Here's the code that decodes filenames in zipfile.py according to the zip spec that supports only cp437 and utf-8 character encodings:
if flags & 0x800:
# UTF-8 file names extension
filename = filename.decode('utf-8')
else:
# Historical ZIP filename encoding
filename = filename.decode('cp437')
As you can see, if 0x800 flag is not set i.e., if utf-8 is not used in your input zipfile.zip then cp437 is used and therefore the result for "Chineeze, Russian and other languages" is likely to be incorrect.
In practice, ANSI or OEM Windows codepages may be used instead of cp437.
If you know the actual character encoding e.g., cp866 (OEM (console) codepage) may be used on Russian Windows then you could reencode filenames to get the original filenames:
filename = corrupted_filename.encode('cp437').decode('cp866')
The best option is to create the zip archive using utf-8 so that you can support multiple languages in the same archive:
c:\> 7z.exe a -tzip -mcu archive.zip <files>..
or
$ python -mzipfile -c archive.zip <files>..`
Got the same problem, but with defined language (Russian).
Most simple solution is just to convert it with this utility: https://github.com/vlm/zip-fix-filename-encoding
For me it works on 98% of archives (failed to run on 317 files from corpus of 11388)
More complex solution: use python module chardet with zipfile.

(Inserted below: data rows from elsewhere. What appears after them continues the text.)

(** An ID without a dictionary is dropped from [active] at each of its
    occurrences in the snapshot, duplicates or not. *)
Lemma sweep_loop_unrecorded vm_id snapshot : ∀ loc,
  snapshot ⊆+ l_active loc →
  l_map loc !! vm_id = None →
  (length (filter (λ y, y = vm_id) (l_active loc)) ≤
     length (filter (λ y, y = vm_id) snapshot))%nat →
  vm_id ∈ l_available loc ∨ vm_id ∈ snapshot →
  ∃ loc', sweep_loop snapshot loc = Some loc' ∧
    (vm_id ∉ l_active loc') ∧ vm_id ∈ l_available loc' ∧
    l_map loc' !! vm_id = None.
Proof.
  induction snapshot as [|x rest IH]; intros loc Hsub Hnone Hcount Hfreed.
  - exists loc. split; [done|]. split; [|split; [|done]].
    + apply (filter_nil_not_elem_of (λ y, y = vm_id)); [|done].
      apply nil_length_inv. simpl in Hcount. lia.
    + destruct Hfreed as [?|Hin]; [done|]. by apply elem_of_nil in Hin.
  - pose proof Hsub as (k & Hk & Hrest)%submseteq_cons_l.
    assert (x ∈ l_active loc) as Hin by (rewrite Hk; by left).
    destruct (sweep_step_returns loc x Hin) as (loc1 & Hstep & Hcase).
    cbn [sweep_loop]. rewrite Hstep. simpl.
    destruct Hcase as [(Hexp & Hperm & Hav & Hmap)|(Hexp & Hact & Hav & Hmap)].
    + apply IH.
      * rewrite Hperm in Hsub. by apply (submseteq_app_inv_l _ _ [x]).
      * rewrite Hmap, lookup_delete. by case_decide.
      * rewrite Hperm, !filter_cons in Hcount.
        destruct (decide (x = vm_id)); simpl in Hcount; lia.
      * rewrite Hav, elem_of_app, list_elem_of_singleton.
        rewrite elem_of_cons in Hfreed. tauto.
    + assert (x ≠ vm_id) as Hne.
      { intros ->. by apply Hexp, expires_absent. }
      apply IH.
      * rewrite Hact, Hk. by apply submseteq_cons.
      * by rewrite Hmap, lookup_alter_ne.
      * rewrite Hact. by rewrite (filter_cons_False _ x rest) in Hcount.
      * rewrite Hav. rewrite elem_of_cons in Hfreed.
        destruct Hfreed as [?|[?|?]]; [by left|congruence|by right].
Qed.

(** C10.  A leased ID without a lease dictionary is read as having lifetime
    0, so a single reaper pass moves it from the leased list to the free
    list (and it still has no dictionary afterwards). *)
Theorem reaper_reclaims_unrecorded s vm_id :
  vm_id ∈ active_vms s → vm_map s !! vm_id = None →
  as_int (get_lifetime (sweep_entry (default ∅ (vm_map s !! vm_id)))) = 0 ∧
  ∃ s', _check_timeout_pass s = Return tt s' ∧
    (vm_id ∉ active_vms s') ∧ vm_id ∈ available_vms s' ∧
    vm_map s' !! vm_id = None.
Proof.
  intros Hin Hnone. split; [by rewrite Hnone|].
  destruct (sweep_loop_unrecorded vm_id (active_vms s)
              (Locals (active_vms s) (available_vms s) (vm_map s)))
    as (loc' & Hloop & Hgone & Hfree & Hmap); [done|done|done|by right|].
  unfold _check_timeout_pass. rewrite Hloop. by eexists.
Qed.

Lemma reaper_reclaims_unrecorded_witness :
  let s := run_op Allocate VMStateManager._init_state in
  vm_map s !! 0 = None ∧
  ∃ s', _check_timeout_pass s = Return tt s' ∧
    (0 ∉ active_vms s') ∧ 0 ∈ available_vms s' ∧ vm_map s' !! 0 = None.
Proof.
  intros s.
  assert (vm_map s !! 0 = None) as Hnone by (vm_compute; reflexivity).
  split; [exact Hnone|].
  apply (reaper_reclaims_unrecorded s 0); [|exact Hnone].
  refine (bool_decide_unpack _ _). vm_compute. exact I.
Defined.

(** C5.  What the code does on a voluntary release: [_release_vm] returns
    with the lease dictionaries as they were ([remove_vm_map] is never
    called).  On a fresh pool with ID 0 leased with timeout 100, releasing 0
    moves it from the leased list to the free list and its dictionary stays
    in the map. *)
Theorem release_keeps_lease_record :
  (∀ vm_id s, ∃ s', _release_vm vm_id s = Return tt s' ∧ vm_map s' = vm_map s) ∧
  let s := run_op (SetLease 0 100) (run_op Allocate VMStateManager._init_state) in
  0 ∈ active_vms s ∧
  ∃ s', _release_vm (IdInt 0) s = Return tt s' ∧
    (0 ∉ active_vms s') ∧ 0 ∈ available_vms s' ∧
    vm_map s' !! 0 =
      Some (<["timeout"%string := JInt 100]> (<["lifetime"%string := JInt 100]> ∅)).
Proof.
  split.
  { intros vm_id s. destruct (release_vm_arg_returns vm_id s) as (s' & E & Hm & _).
    by exists s'. }
  intros s. split; [refine (bool_decide_unpack _ _); vm_compute; exact I|].
  eexists. split; [vm_compute; reflexivity|].
  split; [|split].
  - refine (bool_decide_unpack _ _). vm_compute. exact I.
  - refine (bool_decide_unpack _ _). vm_compute. exact I.
  - vm_compute. reflexivity.
Qed.

(** C6 (as the code has it).  [_set_timeout] never fails and never looks at
    the leased list: for every ID it writes a dictionary whose timeout and
    lifetime are the given timeout and which holds no heartbeat flag (read
    as false by the reaper); the two lists are not touched. *)
Theorem set_timeout_unconditional s vm_id timeout :
  ∃ entry,
    _set_timeout vm_id timeout s =
      Return tt {| available_vms := available_vms s;
                   active_vms := active_vms s;
                   vm_map := <[vm_id := entry]> (vm_map s) |} ∧
    get_timeout entry = JInt timeout ∧ get_lifetime entry = JInt timeout ∧
    entry !! "visited"%string = None ∧ truthy (get_visited entry) = false.
Proof. eexists. split; [reflexivity|]. by repeat split. Qed.

(** C6, refuted as stated: on the initial store no ID is leased, yet
    declaring a lease for ID 7 returns normally. *)
Lemma set_timeout_unleased_returns :
  ¬ (∀ s vm_id timeout,
       vm_id ∉ active_vms s → ∃ e s', _set_timeout vm_id timeout s = Raise e s').
Proof.
  intros H. destruct (H VMStateManager._init_state 7 100) as (e & s' & E).
  - cbn. apply not_elem_of_nil.
  - discriminate E.
Qed.

(** ** Handlers and the store *)

Lemma get_vm_env_leased docker vm_id s :
  vm_id ∈ active_vms s → _get_vm_env docker vm_id s = from_runtime docker s.
Proof. intros H. unfold _get_vm_env. by rewrite decide_True. Qed.

Lemma get_vm_env_unleased docker vm_id s :
  vm_id ∉ active_vms s →
  _get_vm_env docker vm_id s = Raise (VMNotAvailable vm_id) s.
Proof. intros H. unfold _get_vm_env. by rewrite decide_False. Qed.

(** A screenshot request never writes the store. *)
Lemma screenshot_keeps_store docker vm_id s : (screenshot docker vm_id s).2 = s.
Proof.
  unfold screenshot, try_except, mbind, M_bind, bind, _get_vm_env.
  destruct (decide (vm_id ∈ active_vms s)); [|done].
  destruct docker as [vm_env|]; [|done]. simpl.
  by destruct (env_render vm_env).
Qed.

(** A step request never writes the lease dictionaries. *)
Lemma step_keeps_vm_map docker action vm_id s :
  vm_map (step docker action vm_id s).2 = vm_map s.
Proof.
  unfold step, try_except, mbind, M_bind, bind, _get_vm_env.
  destruct (decide (vm_id ∈ active_vms s)); [|done].
  destruct docker as [vm_env|]; [|done]. simpl.
  destruct (env_step vm_env action) as [[[obs reward] [|]]|]; simpl; try done.
  destruct (env_evaluate vm_env); simpl; [|done].
  destruct (release_vm_arg_returns (IdInt vm_id) s) as (s' & E & Hmap & _).
  simpl in E. by rewrite E.
Qed.

(** C7.  What the code does on activity on a leased VM: a screenshot
    request never writes the store and a step request never writes the
    lease dictionaries.  A successful screenshot and a successful non-final
    step on ID 0, leased with budget 120, leave the store as it was, without
    a heartbeat flag in the lease dictionary, so the next reaper pass lowers
    the remaining lifetime to 60 instead of restoring 120. *)
Theorem activity_sets_no_heartbeat :
  (∀ docker vm_id s, (screenshot docker vm_id s).2 = s) ∧
  (∀ docker action vm_id s, vm_map (step docker action vm_id s).2 = vm_map s) ∧
  let s := run_op (SetLease 0 120) (run_op Allocate VMStateManager._init_state) in
  let docker := Some {| env_render := Some "png"%string;
                        env_reset := λ _, None;
                        env_step := λ _, Some ("png"%string, 0, false);
                        env_evaluate := None |} in
  screenshot docker 0 s = (ScreenshotOk "png" 0, s) ∧
  step docker "click" 0 s = (StepOk "png" false 0, s) ∧
  (∃ entry, vm_map s !! 0 = Some entry ∧ entry !! "visited"%string = None) ∧
  ∃ s' entry', _check_timeout_pass s = Return tt s' ∧
    vm_map s' !! 0 = Some entry' ∧ get_lifetime entry' = JInt 60.
Proof.
  split; [apply screenshot_keeps_store|]. split; [apply step_keeps_vm_map|].
  intros s docker. split; [vm_compute; reflexivity|].
  split; [vm_compute; reflexivity|]. split.
  - eexists. split; vm_compute; reflexivity.
  - do 2 eexists. split; [vm_compute; reflexivity|].
    split; vm_compute; reflexivity.
Qed.

Lemma for_each_release_vm xs : ∀ available rest m,
  for_each xs VMStateManager.release_vm
    {| available_vms := available; active_vms := xs ++ rest; vm_map := m |} =
  Return tt {| available_vms := available ++ xs; active_vms := rest; vm_map := m |}.
Proof.
  induction xs as [|x xs IH]; intros available rest m.
  - simpl. by rewrite app_nil_r.
  - cbn [for_each]. unfold bind, VMStateManager.release_vm at 1.
    cbn [available_vms active_vms vm_map].
    rewrite decide_True by (by left).
    change ((x :: xs) ++ rest) with (x :: (xs ++ rest)).
    rewrite list_remove_head, IH. by rewrite <-(assoc_L (++)).
Qed.

Lemma release_vm_idempotent n s :
  NoDup (active_vms s) →
  ∃ s', VMStateManager.release_vm n s = Return tt s' ∧
    VMStateManager.release_vm n s' = Return tt s' ∧
    (n ∉ active_vms s') ∧ (n ∉ active_vms s → s' = s).
Proof.
  intros Hnd. destruct (decide (n ∈ active_vms s)) as [Hin|Hout].
  - destruct (release_vm_present _ _ Hin) as (active' & Hrem & ->).
    rewrite (list_remove_NoDup_filter _ _ Hnd Hin) in Hrem. injection Hrem as <-.
    assert (n ∉ filter (λ y, y ≠ n) (active_vms s)) as Hgone.
    { rewrite list_elem_of_filter. tauto. }
    eexists. split; [done|]. split; [by apply release_vm_absent|]. by split.
  - exists s. rewrite release_vm_absent by done. by repeat split.
Qed.

(** C8.  On a pool store releasing never fails, releasing the same ID (or
    "all") a second time changes nothing, and releasing an ID that is free
    or outside 0..50 leaves the store as it was. *)
Theorem release_idempotent s vm_id :
  pool_inv s →
  ∃ s', _release_vm vm_id s = Return tt s' ∧
    _release_vm vm_id s' = Return tt s' ∧
    ∀ n, vm_id = IdInt n → n ∈ available_vms s ∨ ¬ (0 ≤ n ≤ 50) → s' = s.
Proof.
  intros Hinv. destruct vm_id as [n|name]; cbn [_release_vm].
  - case_bool_decide as Hle.
    + destruct (release_vm_idempotent n s (pool_inv_NoDup_active s Hinv))
        as (s' & E1 & E2 & _ & Hsame).
      exists s'. split; [done|]. split; [done|].
      intros ? [= <-] Hn. apply Hsame. destruct Hn as [Hfree|Hout].
      * by apply pool_inv_disjoint.
      * intros Hin. apply Hout, (pool_inv_range s n Hinv). by right.
    + by exists s.
  - case_bool_decide as Hall; [|by exists s].
    destruct s as [available active m]. cbn [active_vms].
    pose proof (for_each_release_vm active available [] m) as E.
    rewrite app_nil_r in E. rewrite E. eexists. split; [done|]. by split.
Qed.

Lemma release_idempotent_witness :
  let s := run_op Allocate (run_op Allocate VMStateManager._init_state) in
  ∃ s', _release_vm (IdInt 1) s = Return tt s' ∧
    _release_vm (IdInt 1) s' = Return tt s' ∧
    ∀ n, IdInt 1 = IdInt n → n ∈ available_vms s ∨ ¬ (0 ≤ n ≤ 50) → s' = s.
Proof.
  intros s. apply (release_idempotent s (IdInt 1)).
  unfold pool_inv. refine (bool_decide_unpack _ _). vm_compute. exact I.
Defined.

(** C9.  Building the session handle fails with "VM ID ... not available"
    exactly when the ID is not in the leased list (for a leased ID the
    outcome is the one of the [DesktopEnv] constructor); on a pool store,
    after a shutdown request for an ID a screenshot request for the same ID
    answers 400 with that error. *)
Theorem session_handle_needs_lease :
  (∀ docker vm_id s,
     _get_vm_env docker vm_id s = Raise (VMNotAvailable vm_id) s ↔
     vm_id ∉ active_vms s) ∧
  (∀ docker vm_id s,
     vm_id ∈ active_vms s → _get_vm_env docker vm_id s = from_runtime docker s) ∧
  (∀ docker vm_id s,
     pool_inv s →
     ∃ s', shutdown (IdInt vm_id) s = (ShutdownOk (IdInt vm_id), s') ∧
       screenshot docker vm_id s' = (Http400 (VMNotAvailable vm_id), s')).
Proof.
  split; [|split].
  - intros docker vm_id s. split.
    + intros E Hin. rewrite get_vm_env_leased in E by done.
      by destruct docker.
    + apply get_vm_env_unleased.
  - intros. by apply get_vm_env_leased.
  - intros docker vm_id s Hinv.
    assert (∃ s', _release_vm (IdInt vm_id) s = Return tt s' ∧
                  vm_id ∉ active_vms s') as (s' & E & Hgone).
    { cbn [_release_vm]. case_bool_decide as Hle.
      - destruct (release_vm_idempotent vm_id s (pool_inv_NoDup_active s Hinv))
          as (s' & E & _ & Hgone & _). by exists s'.
      - exists s. split; [done|]. intros Hin.
        apply Hle. apply (pool_inv_range s vm_id Hinv). by right. }
    exists s'. split.
    + unfold shutdown, try_except, mbind, M_bind, bind. by rewrite E.
    + unfold screenshot, try_except, mbind, M_bind, bind.
      by rewrite get_vm_env_unleased.
Qed.

Lemma session_handle_needs_lease_witness :
  let docker := Some {| env_render := Some "png"%string;
                        env_reset := λ _, Some ("png"%string, "task"%string);
                        env_step := λ _, None;
                        env_evaluate := None |} in
  let r := reset docker "config" 100 VMStateManager._init_state in
  r.1 = ResetOk "png" "task" 0 ∧ pool_inv r.2 ∧
  ∃ s', shutdown (IdInt 0) r.2 = (ShutdownOk (IdInt 0), s') ∧
    screenshot docker 0 s' = (Http400 (VMNotAvailable 0), s').
Proof.
  intros docker r.
  assert (pool_inv r.2) as Hinv
    by (unfold pool_inv; refine (bool_decide_unpack _ _); vm_compute; exact I).
  split; [vm_compute; reflexivity|]. split; [exact Hinv|].
  exact (proj2 (proj2 session_handle_needs_lease) docker 0 r.2 Hinv).
Defined.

But it depends on python version (2 or 3) you use - it has some differences on zipfile. For python 3 I wrote a code:
import chardet
original_name = name
try:
name = name.encode('cp437')
except UnicodeEncodeError:
name = name.encode('utf8')
encoding = chardet.detect(name)['encoding']
name = name.decode(encoding)
This code try to work with old style zips (having encoding CP437 and just has it broken), and if fails, it seems that zip archive is new style (UTF-8). After determining proper encoding, you can extract files by code like:
from shutil import copyfileobj
fp = archive.open(original_name)
fp_out = open(name, 'wb')
copyfileobj(fp, fp_out)
In my case, this resolved last 2% of failed files.